Nahes Fenster

«Künstliche Intelligenz» ist ja in aller Munde; eine wirklich nützliche Anwendung davon sind automatische Übersetzungen, die unterdessen recht tauglich sind. Eigentlich ist das fast schade, denn diese waren davor ein zuverlässiger Quell von Heiterkeit, insbesondere in den Anfangszeiten des World-Wide-Webs, als Übersetzungsmaschinen wie «Babelfish» auf dem Markt erschienen. Damals gelangte ich einmal zufällig auf eine Website, die gut zehn verschiedene Länderfahnen anzeigte, wie sie ja häufig für Sprachversionen stehen. Ich klickte also (obwohl Schweizer) auf die Deutschland-Flagge. Schon ab dem ersten Satz war klar, dass die Übersetzung von einer Maschine kam, doch der grösste Teil des Inhalts liess sich aus dem Zusammenhang irgendwie erraten. Nur eine Stelle wollte sich mir partout nicht erschliessen: Auf jedem kleinen Popup-Fensterchen, diese waren ja damals recht in Mode, stand zuunterst «Nahes Fenster».
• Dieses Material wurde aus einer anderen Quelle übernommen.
Definition queue_calls (queue_size : Z) : list (syscall K) :=
  [Call (lit "Malloc error") (sys_malloc (wrap64 (queue_size * 24))) NonNull;
   Call (lit "Pthread_mutex_init error") (pthread_mutex_init (queue_mutex at_)) Zero;
   Call (lit "Pthread_cond_init error") (pthread_cond_init (queue_not_full at_)) Zero;
   Call (lit "Pthread_cond_init error") (pthread_cond_init (queue_not_empty at_)) Zero].

Definition spawn_calls (idxs : list Z) : list (syscall K) :=
  flat_map (fun i => [Call (lit "Malloc error") (sys_malloc 4) NonNull;
                      Call (lit "Pthread_create error") (creating i) Zero]) idxs.

Definition thread_calls (num_threads : Z) : list (syscall K) :=
  Call (lit "Calloc error") (sys_calloc num_threads 20) NonNull ::
  Call (lit "Malloc error") (sys_malloc (wrap64 (num_threads * 8))) NonNull :: spawn_calls (seqZ 0 num_threads).

Definition startup (port num_threads queue_size fd : Z) : list (syscall K) :=
  log_calls ++ queue_calls queue_size ++ thread_calls num_threads ++ listen_calls port fd.

(** What [main] has made, with [num_threads] workers, a queue of [queue_size]
    slots and a delay of [sleep] seconds. *)
Definition made (num_threads queue_size sleep : Z) (s : ready_server) : Prop :=
  r_queue s = queue_init (junk_items queue_size) queue_size /\ r_tstats s = init_stats (Z.to_nat num_threads) /\
  length (r_tids s) = Z.to_nat num_threads /\ log_init junk = Some (r_log s) /\ r_sleep s = Z.max sleep 0.

Lemma log_setup_performs sleep :
  performs (log_setup at_ junk sleep) log_calls (fun l => log_init junk = Some (fst l) /\ snd l = Z.max sleep 0).
Proof.
  unfold log_setup. eapply performs_cons; [apply performs_non_null|intros _ _].
  assert (Hlog : exists log, log_init junk = Some log).
  { unfold log_init, splice. rewrite fresh_length by done. eexists. reflexivity. }
  destruct Hlog as [log Hlog]. intros k. apply wp_bind. eapply wp_try_gets; [exact Hlog|]. revert k.
  do 3 (eapply performs_cons; [apply performs_posix|intros _ _]). apply performs_finish. split; [done|]. cbn.
  destruct (Z.ltb_spec 0 sleep); lia.
Qed.

Lemma queue_setup_performs size :
  performs (queue_setup at_ junk_items size) (queue_calls size) (fun q => q = queue_init (junk_items size) size).
Proof.
  unfold queue_setup. eapply performs_cons; [apply performs_non_null|intros _ _].
  do 3 (eapply performs_cons; [apply performs_posix|intros _ _]). by apply performs_finish.
Qed.

Lemma spawn_performs idxs : performs (spawn idxs) (spawn_calls idxs) (fun tids => length tids = length idxs).
Proof.
  induction idxs as [|i idxs IH]; cbn [spawn]; [by apply performs_finish|].
  change (spawn_calls (i :: idxs)) with
    (Call (lit "Malloc error") (sys_malloc 4) NonNull :: Call (lit "Pthread_create error") (creating i) Zero :: spawn_calls idxs).
  eapply performs_cons; [apply performs_non_null|intros _ _]. eapply performs_cons; [apply performs_create|intros tid _].
  rewrite <- (app_nil_r (spawn_calls idxs)). eapply performs_andthen; [exact IH|]. intros tids Hlen.
  apply performs_finish. cbn. by rewrite Hlen.
Qed.

Lemma start_threads_performs n :
  performs (start_threads n) (thread_calls n) (fun w => fst w = init_stats (Z.to_nat n) /\ length (snd w) = Z.to_nat n).
Proof.
  unfold start_threads, thread_calls. do 2 (eapply performs_cons; [apply performs_non_null|intros _ _]).
  rewrite <- (app_nil_r (spawn_calls _)). eapply performs_andthen; [apply spawn_performs|]. intros tids Hlen.
  apply performs_finish. split; [done|]; cbn; by rewrite Hlen, length_seqZ.
Qed.

Lemma wp_start port n size sleep k :
  wp (start at_ junk junk_items port n size sleep)
    (fun r k' => exists fd, match r with
       | Value s => made n size sleep s /\ r_listenfd s = fd /\ 0 <= fd /\
           exists k1, all_done (startup port n size fd) k k1 /\ k' = put_out (greeting port n size sleep) k1
       | Exited => stopped_at (startup port n size fd) k k'
       end) k.
Proof.
  unfold start, startup. apply wp_andthen. eapply wp_mono; [apply log_setup_performs|]. cbv beta.
  intros [log|] k1; [|intros Hs; exists 0; by apply stopped_at_app_l]. intros [[Hlog Hsl] Hd1].
  apply wp_andthen. eapply wp_mono; [apply queue_setup_performs|]. cbv beta.
  intros [q|] k2; [|intros Hs; exists 0; eapply stopped_at_app_r, stopped_at_app_l; done]. intros [-> Hd2].
  apply wp_andthen. eapply wp_mono; [apply start_threads_performs|]. cbv beta. pose proof (all_done_app _ _ _ _ _ Hd1 Hd2) as Hd12.
  intros [w|] k3; [|intros Hs; exists 0; rewrite app_assoc; eapply stopped_at_app_r, stopped_at_app_l; done].
  intros [[Hst Hlen] Hd3]. pose proof (all_done_app _ _ _ _ _ Hd12 Hd3) as Hd123.
  apply wp_andthen. eapply wp_mono; [apply wp_Open_listenfd|]. cbv beta. intros [fd|] k4 [fd' Hr].
  - destruct Hr as (-> & Hfd & Hd4). apply wp_bind, wp_modify, wp_ret. exists fd'. split_and!; [by split_and!|done..|].
    exists k4. split; [|done]. rewrite !app_assoc. rewrite <- (app_assoc log_calls) in *. by eapply all_done_app.
  - exists fd'. rewrite !app_assoc. rewrite <- (app_assoc log_calls) in *. by eapply stopped_at_app_r.
Qed.

(** The command line: the numbers [main] reads from it. *)
Definition arguments (argv : list text) (port num_threads queue_size sleep : Z) : Prop :=
  exists name p t q rest, argv = name :: p :: t :: q :: rest /\ atoi p = Some port /\ atoi t = Some num_threads /\
    atoi q = Some queue_size /\ match rest with [] => sleep = 0 | s :: _ => atoi s = Some sleep end.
Auch eine taugliche Übersetzungsmaschine benötigt oft den Zusammenhang, um Texte korrekt zu interpretieren. Kürzlich installierte ich ein Spiel auf meinem Handy, bei dem nach jedem Spielzug am oberen Bildschirmrand eine Mitteilung erschien mit einer Zahl, gefolgt von «bewegt sich», also beispielsweise «23 bewegt sich». Es brauchte etwas Nachdenken, bis ich darauf kam, dass wohl die Anzahl der noch zur Verfügung stehenden Spielzüge gemeint war, also im englischen Original: «23 moves». Das ist zwar astrein übersetzt, aber im Zusammenhang halt falsch. Ähnlich verhält es sich bei Mitteilungen, die der kleine Projektor anzeigt, den ich aus Platzgründen gelegentlich anstelle eines Fernsehers verwende. Drücke ich den Ausschaltknopf, fordert er mich auf: «Drücken Sie noch einen, schalten Sie aus.» Das ist nicht so schwer zu verstehen, alle paar Wochen heisst es nach dem zweiten Drücken aber: «Starten Sie das Staubreinigungsmodell und fahren Sie es später herunter.» Beim ersten Mal suchte ich die Bedienungsanleitung, um herauszufinden, wie ich denn dieses Modell starten könnte, während der Ventilator laut aufheulte und 30 Sekunden heruntergezählt wurden. Ohne dass ich etwas herausgefunden hätte, schaltete sich das Gerät dann aus. Ein mulmiges Gefühl blieb, das erst beim etwa dritten Mal nachliess, als mir schwante, dass der Beamer mir eigentlich mitteilen wollte, dass er selbst in diesem Moment die Staubreinigung startete.

Lustige Übersetzungen sind aber nichts Neues. So erzählte mir vor Jahren ein Arbeitskollege von Recherchen, die ein ihm befreundeter Historiker in einem ehemals deutschsprachigen Gebiet Italiens in einem Archiv gemacht hatte, wohl im Südtirol oder im Veltlin, ich erinnere mich nicht mehr genau. Bei einem Spaziergang war ihm der Strassenname «Strada delle due Valigie» aufgefallen, «Strasse der zwei Koffer». Dies ist schon recht ungewöhnlich, und da er ja sowieso in diesem Archiv zu tun hatte, suchte er dort nach einer Karte aus der Zeit vor der Italianisierung des Gebietes, und dort hiess die Strasse «Schweighofer Strasse». Anscheinend hatten die italienischen Behörden einfach übersetzt, was sie lautlich gehört hatten, mit etwas italienischem Klischee-Akzent wird das anschaulich: «Schweigoffer Strasse» – «Zweikoffer-Strasse».

Übrigens, ich habe Sie etwas hängen lassen in Bezug auf das nahe Fenster. Sind Sie schon darauf gekommen? Ich musste mir damals damit behelfen, wieder auf die England-Flagge zu klicken, um die originale Sprachversion aufzurufen. Dort stand an dieser Stelle «Close window».